Professor Alastair Compston
Neuroscientists study the central nervous system - the brain, spinal cord, peripheral nerves and muscle - from the most fundamental cell and molecular elements to the systems and networks on which the many cognitive and physical skills that people use in their everyday lives depend. Despite many unanswered questions about how the brain works, clinical neuroscience - in which crude descriptions of disease are steadily being replaced by mechanistic accounts from which effective treatments and means of prevention are already emerging - is one of the most exciting areas of biomedical research.
Basic neuroscience integrates many disciplines, ranging from molecular biology through to experimental psychology, as well as the traditional disciplines of anatomy, physiology and pharmacology. In the past fifty years, major advances in neuroscience research have helped us to understand how the brain works in health and disease. The recognition of a genetic basis for many common disorders; the identification of their environmental triggers; and the characterisation of molecular pathways involved in the pathogenesis of these complex phenotypes have altered concepts on many common disorders previously merely known by the name of the person who first described them. Generic principles such as aberrant protein folding, immune-based tissue injury, perturbations in ion-channel activity, and altered energy states within cells and their organelles are changing radically the understanding and classification of neurological disease; and promising new treatments.
Today we utilise modern research techniques such as brain scanning, and use tools ranging from genotyping, expression of molecules in nerve cells, measures of integrated networks and behavioural testing to unravel the complexities of the brain. From these studies, we are learning not only how the nervous system develops and functions normally, but also seeing ways in which some of the neurological and psychiatric disorders that affect millions of people might be treated or even prevented.

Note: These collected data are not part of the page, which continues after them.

(** * IGenBench: item record, completion oracle, state store and drivers

    A shallow embedding of the resumable state-tracking core of IGenBench
    ([igenbench/vis_item.py], [igenbench/utils/state_manager.py],
    [igenbench/utils/model_resolver.py], [igenbench/utils/path_resolver.py],
    [igenbench/engine/*.py], [igenbench/workflow/*.py]) together with the
    properties its specification states about it.

    Python is dynamically typed: the dataclass annotations are not enforced
    and [VISItem.from_dict] stores whatever [json.load] produced.  The
    embedding therefore keeps record fields as dynamic [value]s and models
    the exceptions Python raises on ill-typed operations. *)

From Stdlib Require Import String Ascii ZArith List Bool Lia.
From stdpp Require Import base option strings gmap list.

Set Warnings "-register-all".
Local Open Scope string_scope.
Local Open Scope list_scope.

(** ** Python values, exceptions and the dynamic operations the code uses *)

Module Py.

(** What [json.load] returns: [None], [bool], numbers, [str], [list] and
    [dict] with string keys.  A [dict] keeps its insertion order, so it is an
    association list; the keys of a dict built by [json.load] or by item
    assignment are distinct.  Strings are sequences of code points below 256.
    Numbers are never computed with by the code under study (only tested for
    truth), so integers stand for them. *)
Inductive value : Type :=
| VNone
| VBool (b : bool)
| VNum (n : Z)
| VStr (s : string)
| VList (l : list value)
| VDict (kvs : list (string * value)).

(** The messages of the [ValueError]s the code raises itself. *)
Inductive message : Type :=
| no_questions_found (item_id : value)
    (* f"No questions found for item {item.id}. Questions should be
       generated before evaluation." *)
| question_required        (* "Question is required" *)
| t2i_prompt_required.     (* "Generation requires t2i_prompt to be set" *)

(** The error numbers, other than [ENOENT], with which the operating system
    can refuse to look a path up: a component of the path is a regular file,
    the path runs through too many symbolic links, a directory on the way may
    not be searched, a name is longer than the system allows. *)
Inductive errno : Type := ENOTDIR | ELOOP | EACCES | ENAMETOOLONG.

(** The exceptions that can surface in the modelled code; [OSError] is the
    plain class, raised for the error numbers that have no subclass of their
    own; the last one stands for whatever the LLM client raises. *)
Inductive exn : Type :=
| KeyError (key : string)
| TypeError
| AttributeError
| ValueError (msg : message)
| FileNotFoundError (path : string)
| FileExistsError (path : string)
| IsADirectoryError (path : string)
| NotADirectoryError (path : string)
| PermissionError (path : string)
| OSError (e : errno) (path : string)
| JSONDecodeError
| CapabilityError (msg : string).

(** The exception Python builds from an error number: [OSError.__new__]
    picks the subclass. *)
Definition os_error (e : errno) (path : string) : exn :=
  match e with
  | ENOTDIR => NotADirectoryError path
  | EACCES => PermissionError path
  | ELOOP | ENAMETOOLONG => OSError e path
  end.

(** A computation that returns or raises. *)
Inductive result (A : Type) : Type :=
| Ok (a : A)
| Raise (e : exn).
Arguments Ok {A} a.
Arguments Raise {A} e.

Definition bind {A B} (m : result A) (k : A -> result B) : result B :=
  match m with
  | Ok a => k a
  | Raise e => Raise e
  end.

Notation "'try!' x ':=' m 'in' k" := (bind m (fun x => k))
  (at level 10, x name, m at level 100, k at level 200,
   format "'[v' 'try!'  x  ':='  m  'in' '/' k ']'").

(** [[f(x) for x in l]] where [f] may raise: stops at the first exception. *)
Fixpoint mapM {A B} (f : A -> result B) (l : list A) : result (list B) :=
  match l with
  | [] => Ok []
  | x :: l' => try! y := f x in try! ys := mapM f l' in Ok (y :: ys)
  end.

(** *** Dict operations *)

Fixpoint dict_lookup (k : string) (d : list (string * value)) : option value :=
  match d with
  | [] => None
  | (k', v) :: d' => if String.eqb k k' then Some v else dict_lookup k d'
  end.
(** the cell an append in place writes, seen from a slice that shows it *)
Lemma Mem_append_written (growth : nat -> nat) (h : Mem.heap) (s t : Mem.slice) (x : Step) :
  Mem.wf h s -> Mem.wf h t -> writesInto s t ->
  nth_error (Mem.contents (fst (Mem.append growth h s x)) t)
            (Mem.off s + Mem.slen s - Mem.off t) = Some x.
Proof.
  intros (Harr & Hlen & Hcap) (Harr' & Hlen' & Hcap') (Hlt & E & Hin).
  unfold Mem.append. destruct (Nat.ltb_spec (Mem.slen s) (Mem.scap s)) as [_ | Hge]; [|lia].
  cbn [fst]. unfold Mem.contents. rewrite E, nth_set_same by exact Harr.
  replace (Mem.off s + Mem.slen s)%nat
    with (Mem.off t + (Mem.off s + Mem.slen s - Mem.off t))%nat at 1 by lia.
  rewrite skipn_set, nth_error_firstn.
  destruct (Nat.ltb_spec (Mem.off s + Mem.slen s - Mem.off t) (Mem.slen t)) as [_ | Hx]; [|lia].
  apply nth_error_set_same. rewrite length_skipn. rewrite E in Hcap'. lia.
Qed.

(** X5. [AddStep] changes what another slice shows in one case only: the
    receiver has spare capacity and the cell after its last step is one of
    the cells the other slice shows; that cell then holds the new step.  In
    every other case (no spare capacity, another array, a cell outside the
    other slice) every slice shows after the call what it showed before. *)
Theorem AddStep_frame
  (growth : nat -> nat) (h : Mem.heap) (s t : Mem.slice) (x : Step) :
  Mem.wf h s -> Mem.wf h t ->
  (~ writesInto s t ->
   Mem.contents (fst (Mem.AddStep growth h s x)) t = Mem.contents h t)
  /\ (writesInto s t ->
      nth_error (Mem.contents (fst (Mem.AddStep growth h s x)) t)
                (Mem.off s + Mem.slen s - Mem.off t) = Some x)
  /\ Mem.wf (fst (Mem.AddStep growth h s x)) t.
Proof.
  intros Hs Ht. unfold Mem.AddStep. split; [|split].
  - now apply Mem_append_frame.
  - now apply Mem_append_written.
  - now apply Mem_append_wf.
Qed.

Lemma AddStep_frame_witness :
  Mem.contents (fst (Mem.AddStep (fun c => (2 * c)%nat) heap1 slice1 (ArrayIndexStep 7))) slice1_two
  = [BodyStep; ObjectPropertyStep "a"]
  /\ nth_error
       (Mem.contents (fst (Mem.AddStep (fun c => (2 * c)%nat) heap1 slice1 (ArrayIndexStep 7)))
                     slice1_four) 3
     = Some (ArrayIndexStep 7).
Proof.
  assert (H1 : Mem.wf heap1 slice1) by (unfold Mem.wf; simpl; lia).
  assert (H2 : Mem.wf heap1 slice1_two) by (unfold Mem.wf; simpl; lia).
  assert (H4 : Mem.wf heap1 slice1_four) by (unfold Mem.wf; simpl; lia).
  split.
  - destruct (AddStep_frame (fun c => (2 * c)%nat) heap1 slice1 slice1_two (ArrayIndexStep 7) H1 H2)
      as (H & _).
    apply H. unfold writesInto. simpl. lia.
  - destruct (AddStep_frame (fun c => (2 * c)%nat) heap1 slice1 slice1_four (ArrayIndexStep 7) H1 H4)
      as (_ & H & _).
    apply H. unfold writesInto. simpl. lia.
Defined.

(** X6. Two calls of [AddStep] on the same receiver: the slice of the second
    call shows the receiver's steps followed by the second step; the slice of
    the first call shows the receiver's steps followed by its own step when
    the receiver had no spare capacity, and followed by the step of the
    second call when it had. *)
Theorem AddStep_twice
  (growth : nat -> nat) (h : Mem.heap) (s : Mem.slice) (x y : Step) :
  Mem.wf h s ->
  let '(h1, s1) := Mem.AddStep growth h s x in
  let '(h2, s2) := Mem.AddStep growth h1 s y in
  Mem.contents h2 s2 = AddStep (Mem.contents h s) y
  /\ Mem.contents h2 s1
     = AddStep (Mem.contents h s) (if (Mem.slen s <? Mem.scap s)%nat then y else x).
Proof.
  intros Hs. unfold Mem.AddStep, AddStep.
  destruct (Mem_append_spec growth h s x Hs) as (Hc1 & Hr1 & Hw1).
  pose proof (Mem_append_wf growth h s s x Hs Hs) as Hs1.
  destruct (Mem.append growth h s x) as [h1 s1] eqn:E1. cbn [fst snd] in *.
  destruct (Mem_append_spec growth h1 s y Hs1) as (Hc2 & Hr2 & Hw2).
  pose proof (Mem_append_frame growth h1 s s1 y Hs1 Hw1) as Hf.
  destruct (Mem.append growth h1 s y) as [h2 s2] eqn:E2. cbn [fst snd] in *.
  split; [now rewrite Hc2, Hr1|].
  unfold Mem.append in E1, E2.
  destruct (Nat.ltb_spec (Mem.slen s) (Mem.scap s)) as [Hlt | Hge].
  - injection E1 as _ <-. injection E2 as _ <-. now rewrite Hc2, Hr1.
  - rewrite Hf, Hc1; [reflexivity|]. unfold writesInto. lia.
Qed.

The budget for the Cambridge BRC neurosciences theme is used to support clinician scientists at all levels but especially clinical trainees; to fund infrastructure costs that are not easily met through research grants or other sources but needed in order to enable productive research; and provide necessary transitional funding to ensure that the potential of existing research, which might otherwise be compromised, is fully realized.
The emphasis is on training and research that affects patients:
- Insights into disease mechanisms
- Improved phenotypic classifications
- Biomarkers for monitoring disease risk, mechanisms, natural history and the effects of treatment
- Improved outcome measures for clinical trials
- Clinical trials involving pharmaceuticals and other interventions
Depending on need and priority, resources are targeted to research in dementia (mainly Alzheimer’s disease), neurodegeneration (especially Parkinson’s and Huntington’s diseases), multiple sclerosis, stroke and other forms of cerebrovascular disease, and traumatic brain injury.
Our theme supports both individual projects and generic facilities that enable interdisciplinary studies to proceed. Most but not all recipients of financial support are based within the clinical neurosciences directorate of the Trust and the University Department of Clinical Neurosciences.